Certain information and footnote disclosures normally included in financial
statements prepared in conformity with generally accepted accounting
principles have been condensed or omitted pursuant to the rules and
regulations of the Securities and Exchange Commission. These condensed
financial statements should be read in conjunction with the consolidated
financial statements and related notes contained in the Company's Annual
Report on Form 10-K for the twelve months ended August 31, 1994. The Company
has changed its reporting period to a calendar basis and accordingly is
reporting its quarterly results and annual results on a calendar basis
commencing with the three month period ended March 31, 1995.

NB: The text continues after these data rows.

(* ===== verification/PyPath.v ===== *)
(** * [os.path] on POSIX

    The path functions the tools call: [join], [dirname], [basename],
    [normpath], [abspath] and [expanduser], on the strings of [PyStr]. *)

From Stdlib Require Import Ascii.
From S2P Require Import Prelude PyStr.
From stdpp Require Import base list strings numbers option.

Open Scope nat_scope.

(** [os.path.join(a, b)] *)
Definition join2 (a b : string) : string :=
  if startswith b "/" then b
  else if String.eqb a "" || endswith a "/" then a +:+ b
  else a +:+ "/" +:+ b.

(** [os.path.join(a, *bs)] *)
Definition path_join (a : string) (bs : list string) : string := foldl join2 a bs.

(** The index just past the last slash: [p.rfind('/') + 1]. *)
Fixpoint after_last_slash (p : string) : nat :=
  match p with
  | EmptyString => 0
  | String c p =>
      match after_last_slash p with
      | O => if Ascii.eqb c "/" then 1 else 0
      | S n => S (S n)
      end
  end.

Definition is_slash (c : ascii) : bool := Ascii.eqb c "/".

Fixpoint all_slashes (s : string) : bool :=
  match s with EmptyString => true | String c s => is_slash c && all_slashes s end.

Definition dirname (p : string) : string :=
  let head := stake (after_last_slash p) p in
  if all_slashes head then head else rstrip_by is_slash head.

Definition basename (p : string) : string := sdrop (after_last_slash p) p.

Definition initial_slashes (p : string) : nat :=
  if startswith p "/" then
    if startswith p "//" && negb (startswith p "///") then 2 else 1
  else 0.

(** One component of [normpath]'s loop over [path.split('/')]. *)
Definition norm_step (slashes : nat) (comps : list string) (c : string) : list string :=
  if String.eqb c "" || String.eqb c "." then comps
  else if negb (String.eqb c "..")
          || ((slashes =? 0) && match comps with [] => true | _ => false end)
          || match list.last comps with Some l => String.eqb l ".." | None => false end
  then comps ++ [c]
  else take (length comps - 1) comps.

Definition normpath (p : string) : string :=
  if String.eqb p "" then "."
  else
    let n := initial_slashes p in
    let r := srepeat "/" n +:+ py_join "/" (foldl (norm_step n) [] (split_on "/" p)) in
    if String.eqb r "" then "." else r.

(** What the interpreter's process supplies to path expansion: its working
    directory, its [HOME] and the home directories of its user database ([None]
    for the user asks for the process's own entry), its [PATH] and the system's
    default one, and [sys.executable]. *)
Class ProcessEnv := {
  cwd : string;
  home_env : option string;
  user_home : option string → option string;
  path_env : option string;
  default_path : string;
  executable : string;
}.

Definition abspath `{!ProcessEnv} (p : string) : string :=
  normpath (if startswith p "/" then p else join2 cwd p).

Definition expanduser `{!ProcessEnv} (p : string) : string :=
  if negb (startswith p "~") then p
  else
    let i := match py_find p "/" 1 with Some i => i | None => slen p end in
    let userhome :=
      if i =? 1 then
        match home_env with Some h => Some h | None => user_home None end
      else user_home (Some (stake (i - 1) (sdrop 1 p))) in
    match userhome with
    | None => p
    | Some h =>
        let r := rstrip_by is_slash h +:+ sdrop i p in
        if String.eqb r "" then "/" else r
    end.

(** [os.path.relpath(path, start)] *)
Definition comps (p : string) : list string := filter (λ c, c ≠ "") (split_on "/" p).

Fixpoint common_prefix (a b : list string) : nat :=
  match a, b with
  | x :: a, y :: b => if String.eqb x y then S (common_prefix a b) else 0
  | _, _ => 0
  end.

Definition relpath `{!ProcessEnv} (path start : string) : string :=
  let s := comps (abspath start) in
  let p := comps (abspath path) in
  let i := common_prefix s p in
  match (replicate (length s - i) ".." ++ drop i p)%list with
  | [] => "."
  | c :: cs => path_join c cs
  end.

(** ** Injectivity of [join] *)

(** A relative, non-empty path component. *)
Definition relative (s : string) : Prop := startswith s "/" = false.

#[export] Instance relative_dec s : Decision (relative s).
Proof. unfold relative. apply _. Defined.

Lemma join2_relative a b :
  relative b → join2 a b = a +:+ (if String.eqb a "" || endswith a "/" then "" else "/") +:+ b.
Proof.
  unfold join2, relative. intros ->. by destruct (String.eqb a "" || endswith a "/").
Qed.

Lemma join2_inj a b c : relative b → relative c → join2 a b = join2 a c → b = c.
Proof.
  intros Hb Hc. rewrite !join2_relative by done. intros H.
  by apply sapp_inv_head, sapp_inv_head in H.
Qed.

Lemma join2_ne a b c : relative b → relative c → b ≠ c → join2 a b ≠ join2 a c.
Proof. intros Hb Hc Hne H. by apply join2_inj in H. Qed.

(** ** Splitting a path at its last component *)

Fixpoint no_slash (s : string) : bool :=
  match s with EmptyString => true | String c s => negb (is_slash c) && no_slash s end.

(** A single path component: not empty and without a slash. *)
Definition plain (s : string) : bool := negb (String.eqb s "") && no_slash s.

(** A path another component can be joined to with one slash. *)
Definition solid (s : string) : Prop := s ≠ "" ∧ endswith s "/" = false.

Lemma no_slash_app a b : no_slash (a +:+ b) = no_slash a && no_slash b.
Proof. induction a as [|c a IH]; [done|]. rewrite sapp_cons. cbn. by rewrite IH, andb_assoc. Qed.

Lemma plain_spec s : plain s = true ↔ s ≠ "" ∧ no_slash s = true.
Proof. unfold plain. rewrite andb_true_iff, negb_true_iff, String.eqb_neq. done. Qed.

Lemma plain_relative s : plain s = true → relative s.
Proof.
  unfold plain, relative, startswith. destruct s as [|c s]; [done|]. cbn.
  rewrite !andb_true_iff, !negb_true_iff. unfold is_slash. intros (_ & Hc & _).
  by rewrite andb_true_r, Ascii.eqb_sym.
Qed.

Lemma endswith_slash_app a b :
  b ≠ "" → endswith (a +:+ b) "/" = endswith b "/".
Proof.
  intros Hb. assert (slen b ≠ 0) by (by intros ?%slen_zero).
  unfold endswith. rewrite slen_app. change (slen "/") with 1.
  replace (slen a + slen b - 1) with (slen a + (slen b - 1)) by lia.
  rewrite <-sdrop_sdrop, sdrop_app. f_equal.
  destruct (Nat.leb_spec 1 (slen b)), (Nat.leb_spec 1 (slen a + slen b)); lia || done.
Qed.

Lemma plain_solid s : plain s = true → solid s.
Proof.
  rewrite plain_spec. intros [Hs Hn]. split; [done|].
  unfold endswith. destruct (slen "/" <=? slen s); [|done]. cbn [andb].
  apply String.eqb_neq. intros H.
  rewrite <-(stake_sdrop (slen s - slen "/") s), no_slash_app, H, andb_true_iff in Hn.
  by destruct Hn.
Qed.

Lemma join2_solid a b : solid a → relative b → join2 a b = a +:+ "/" +:+ b.
Proof.
  intros [Ha He] Hb. rewrite join2_relative, He by done.
  destruct (String.eqb_spec a ""); done.
Qed.

Lemma solid_join2 a b : plain b = true → solid (join2 a b).
Proof.
  intros Hb. rewrite join2_relative by (by apply plain_relative).
  pose proof (plain_solid b Hb) as [Hne He]. rewrite <-sapp_assoc. split.
  - intros Hz. apply (f_equal slen) in Hz. rewrite slen_app in Hz.
    apply Hne, slen_zero. change (slen "") with 0 in Hz. lia.
  - by rewrite endswith_slash_app.
Qed.

Lemma after_last_slash_none b : no_slash b = true → after_last_slash b = 0.
Proof.
  induction b as [|c b IH]; [done|]. cbn.
  rewrite andb_true_iff, negb_true_iff. unfold is_slash. by intros [-> ->%IH].
Qed.

Lemma after_last_slash_join a b :
  no_slash b = true → after_last_slash (a +:+ "/" +:+ b) = S (slen a).
Proof.
  intros Hb. induction a as [|c a IH].
  - change ("" +:+ "/" +:+ b) with (String "/" b). cbn. by rewrite after_last_slash_none.
  - rewrite sapp_cons. cbn. by rewrite IH.
Qed.

(** A path determines its parent and its last component. *)
Lemma join2_inj_both a b a' b' :
  solid a → solid a' → plain b = true → plain b' = true →
  join2 a b = join2 a' b' → a = a' ∧ b = b'.
Proof.
  intros Ha Ha' Hb Hb'.
  rewrite !join2_solid by (done || by apply plain_relative). intros H.
  apply plain_spec in Hb as [_ Hb], Hb' as [_ Hb'].
  pose proof (f_equal after_last_slash H) as Hl.
  rewrite !after_last_slash_join in Hl by done. injection Hl as Hl.
  apply sapp_inj in H as [-> H]; [|done].
  by apply (sapp_inv_head "/") in H as ->.
Qed.

Lemma basename_join2 a b : solid a → plain b = true → basename (join2 a b) = b.
Proof.
  intros Ha Hb. rewrite join2_solid by (done || by apply plain_relative).
  apply plain_spec in Hb as [_ Hb]. unfold basename.
  rewrite after_last_slash_join by done.
  change (a +:+ "/" +:+ b) with (a +:+ ("/" +:+ b)).
  replace (S (slen a)) with (slen a + 1) by lia.
  by rewrite <-sdrop_sdrop, sdrop_app.
Qed.

Lemma string_snoc s : s ≠ "" → ∃ t c, s = t +:+ String c "".
Proof.
  induction s as [|d s IH]; [done|]. intros _. destruct (decide (s = "")) as [->|Hs]; [by exists "", d|].
  destruct (IH Hs) as (t & c & ->). by exists (String d t), c.
Qed.

Lemma dirname_join2 a b : solid a → plain b = true → dirname (join2 a b) = a.
Proof.
  intros Ha Hb. rewrite join2_solid by (done || by apply plain_relative).
  apply plain_spec in Hb as [_ Hb]. unfold dirname. rewrite after_last_slash_join by done.
  assert (stake (S (slen a)) (a +:+ "/" +:+ b) = a +:+ "/") as ->.
  { rewrite <-sapp_assoc. replace (S (slen a)) with (slen (a +:+ "/")) by (rewrite slen_app; cbn; lia). apply stake_app. }
  destruct Ha as [Hne He]. destruct (string_snoc a Hne) as (t & c & ->).
  rewrite endswith_slash_app in He by done.
  assert (is_slash c = false) as Hc by (unfold is_slash; destruct (Ascii.eqb_spec c "/") as [->|]; [done|done]).
  assert (all_slashes ((t +:+ String c "") +:+ "/") = false) as ->.
  { clear He Hne. rewrite sapp_assoc. induction t as [|d t IH].
    - change (is_slash c && all_slashes "/" = false). by rewrite Hc.
    - rewrite sapp_cons. cbn. by rewrite IH, andb_false_r. }
  rewrite rstrip_by_app by done. by apply rstrip_by_last.
Qed.

#[export] Hint Resolve solid_join2 plain_solid plain_relative : py.

(** Joining never shortens what it joins to. *)
Lemma slen_join2_r a b : slen b ≤ slen (join2 a b).
Proof. unfold join2. repeat case_match; rewrite ?slen_app; lia. Qed.

(** A path joined to a long enough one is not a two-character option. *)
Lemma join2_not_short a b c : 3 ≤ slen a → slen c = 2 → startswith c "/" = false → join2 a b ≠ c.
Proof.
  intros Ha Hc Hs He. unfold join2 in He. destruct (startswith b "/") eqn:E; [congruence|].
  assert (slen c = slen (join2 a b)) as Hl by (unfold join2; by rewrite E, <-He).
  unfold join2 in Hl. rewrite E in Hl. repeat case_match; rewrite !slen_app in Hl; lia.
Qed.

Lemma startswith_app_slash a b : startswith a "/" = true → startswith (a +:+ b) "/" = true.
Proof. destruct a as [|c a]; [done|]. rewrite sapp_cons. unfold startswith. cbn. done. Qed.

Lemma join2_absolute a b : startswith a "/" = true → startswith (join2 a b) "/" = true.
Proof.
  intros Ha. unfold join2. destruct (startswith b "/") eqn:E; [done|].
  by destruct (String.eqb a "" || endswith a "/"); apply startswith_app_slash.
Qed.

Lemma join2_join2_not_short a x b c :
  3 ≤ slen a → slen c = 2 → startswith c "/" = false → join2 (join2 a x) b ≠ c.
Proof.
  intros Ha Hc Hs. destruct (startswith x "/") eqn:E.
  - assert (join2 a x = x) as -> by (unfold join2; by rewrite E).
    intros <-. by rewrite join2_absolute in Hs.
  - apply join2_not_short; [|done|done]. unfold join2. rewrite E.
    repeat case_match; rewrite !slen_app; lia.
Qed.
(* ===== verification/Bytes.v ===== *)
(** * Byte strings and the [struct] module

    A byte string is a list of [Byte.byte].  [struct] is used with little-endian
    unsigned formats only, so a format is the list of its field widths: for
    example the format [<IHBB] is [[4; 2; 1; 1]]. *)

From Stdlib.Strings Require Import Byte.
From S2P Require Import Prelude.
From stdpp Require Import base list numbers option.

Open Scope N_scope.

Abbreviation bytes := (list byte).

Definition byte_of (n : N) : byte :=
  match Byte.of_N (n mod 256) with Some b => b | None => x00 end.

Fixpoint le_split (w : nat) (n : N) : bytes :=
  match w with
  | O => []
  | S w => byte_of n :: le_split w (n / 256)
  end.

Fixpoint le_combine (bs : bytes) : N :=
  match bs with
  | [] => 0
  | b :: bs => Byte.to_N b + 256 * le_combine bs
  end.

(** [struct.pack] for the little-endian format with these widths. *)
Fixpoint pack (ws : list nat) (vs : list N) : bytes :=
  match ws, vs with
  | w :: ws, v :: vs => le_split w v ++ pack ws vs
  | _, _ => []
  end.

Fixpoint unpack (ws : list nat) (bs : bytes) : list N :=
  match ws with
  | [] => []
  | w :: ws => le_combine (take w bs) :: unpack ws (drop w bs)
  end.

Definition calcsize (ws : list nat) : nat := sum_list ws.

(** [struct.unpack_from(fmt, blob, off)] *)
Definition unpack_from (ws : list nat) (blob : bytes) (off : nat) : res (list N) :=
  if decide (off + calcsize ws ≤ length blob)%nat
  then Ok (unpack ws (drop off blob))
  else Raise StructError.

(** ** Facts *)

Lemma to_N_byte_of n : Byte.to_N (byte_of n) = n mod 256.
Proof.
  unfold byte_of. destruct (Byte.of_N (n mod 256)) as [b|] eqn:E.
  - by apply Byte.to_of_N in E.
  - apply Byte.of_N_None_iff in E. pose proof (N.mod_upper_bound n 256). lia.
Qed.

Lemma length_le_split w n : length (le_split w n) = w.
Proof. revert n. induction w; intros n; cbn; auto. Qed.

Lemma le_combine_split w n : le_combine (le_split w n) = n mod 2 ^ (8 * N.of_nat w).
Proof.
  revert n. induction w as [|w IH]; intros n.
  - cbn. by rewrite N.mod_1_r.
  - cbn [le_split le_combine]. rewrite IH, to_N_byte_of.
    replace (8 * N.of_nat (S w)) with (8 + 8 * N.of_nat w) by lia.
    rewrite N.pow_add_r. change (2 ^ 8) with 256.
    rewrite N.Div0.mod_mul_r. lia.
Qed.

Lemma le_combine_split_small w n : n < 2 ^ (8 * N.of_nat w) → le_combine (le_split w n) = n.
Proof. intros. rewrite le_combine_split. by apply N.mod_small. Qed.

Lemma length_pack ws vs : length ws = length vs → length (pack ws vs) = calcsize ws.
Proof.
  revert vs. induction ws as [|w ws IH]; intros [|v vs]; cbn; try done.
  intros [= H]. by rewrite length_app, length_le_split, IH.
Qed.

(** Each value fits the width of its field. *)
Definition fits (w : nat) (v : N) : Prop := v < 2 ^ (8 * N.of_nat w).

Lemma unpack_pack ws vs rest :
  Forall2 fits ws vs → unpack ws (pack ws vs ++ rest) = vs.
Proof.
  induction 1 as [|w v ws vs Hv _ IH]; cbn; [done|].
  rewrite <-app_assoc.
  rewrite take_app_length', drop_app_length' by (by rewrite length_le_split).
  by rewrite le_combine_split_small, IH.
Qed.

(** Reading back what [pack] wrote, anywhere in a buffer. *)
Lemma unpack_from_pack ws vs pre post off :
  Forall2 fits ws vs → off = length pre →
  unpack_from ws (pre ++ pack ws vs ++ post) off = Ok vs.
Proof.
  intros Hvs ->. unfold unpack_from. rewrite decide_True.
  - by rewrite drop_app_length, unpack_pack.
  - rewrite !length_app, length_pack by (by eapply Forall2_length). lia.
Qed.

Lemma unpack_from_short ws blob off :
  (length blob < off + calcsize ws)%nat → unpack_from ws blob off = Raise StructError.
Proof. intros. unfold unpack_from. rewrite decide_False; [done | lia]. Qed.

Lemma unpack_from_long ws blob off :
  (off + calcsize ws ≤ length blob)%nat →
  unpack_from ws blob off = Ok (unpack ws (drop off blob)).
Proof. intros. unfold unpack_from. by rewrite decide_True. Qed.

Lemma length_unpack ws bs : length (unpack ws bs) = length ws.
Proof. revert bs. induction ws; intros bs; cbn; auto. Qed.

Lemma le_combine_fits bs : le_combine bs < 2 ^ (8 * N.of_nat (length bs)).
Proof.
  induction bs as [|b bs IH]; cbn [le_combine length]; [done|].
  replace (8 * N.of_nat (S (length bs))) with (8 + 8 * N.of_nat (length bs)) by lia.
  rewrite N.pow_add_r. change (2 ^ 8) with 256.
  pose proof (Byte.to_N_bounded b). lia.
Qed.

Lemma unpack_fits ws bs :
  (calcsize ws ≤ length bs)%nat → Forall2 fits ws (unpack ws bs).
Proof.
  revert bs. induction ws as [|w ws IH]; intros bs; cbn; [constructor|].
  intros H. constructor.
  - unfold fits. pose proof (le_combine_fits (take w bs)) as Hf.
    rewrite length_take, Nat.min_l in Hf by lia. done.
  - apply IH. rewrite length_drop. unfold calcsize. lia.
Qed.

Lemma le_split_app a b n :
  le_split (a + b) n = le_split a n ++ le_split b (n / 256 ^ N.of_nat a).
Proof.
  revert n. induction a as [|a IH]; intros n.
  - change (256 ^ N.of_nat 0) with 1. by rewrite N.div_1_r.
  - cbn [Nat.add le_split app]. rewrite IH. do 3 f_equal.
    by rewrite Nat2N.inj_succ, N.pow_succ_r', N.Div0.div_div.
Qed.

(** A 64-bit little-endian field is its low half and a zero high half when the
    value fits the low half. *)
Lemma le_split_low n : n < 2 ^ 32 → le_split 8 n = le_split 4 n ++ le_split 4 0.
Proof.
  intros Hn. rewrite (le_split_app 4 4). f_equal. f_equal.
  by apply N.div_small.
Qed.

2. SUMMARY OF SIGNIFICANT ACCOUNTING POLICIES
PRINCIPLES OF CONSOLIDATION
The accompanying consolidated financial statements include the accounts of
the Company and its wholly-owned subsidiaries. All significant intercompany
transactions and balances have been eliminated in consolidation.
REVENUES
Revenues from the sale of extended vehicle service contracts and
warranty programs are recognized when the service contract or warranty sold
by the dealer is approved and accepted by the Company. Revenues are comprised
of the Company's administration fee, insurance premium costs, taxes and other
costs associated with the vehicle service contracts. Revenues from sales of
software are recognized when the software is delivered to the customer and
the Company has no significant obligations remaining, and collection of the
resulting receivable is probable.
CASH AND CASH EQUIVALENTS
The Company considers all investments purchased with an original maturity of
ninety days or less to be cash equivalents.
MARKETABLE SECURITIES
The Company's investments at June 30, 1995 are comprised of $1,585,954 of
trading securities and $871,867 of held-to-maturity securities. Trading
securities are stated at their fair value, which is based on quoted market
prices, and all unrealized gains and losses are recognized in
8
<PAGE>
earnings when incurred. The Company had no significant unrealized gains or
losses on trading securities during the three months ended June 30, 1995.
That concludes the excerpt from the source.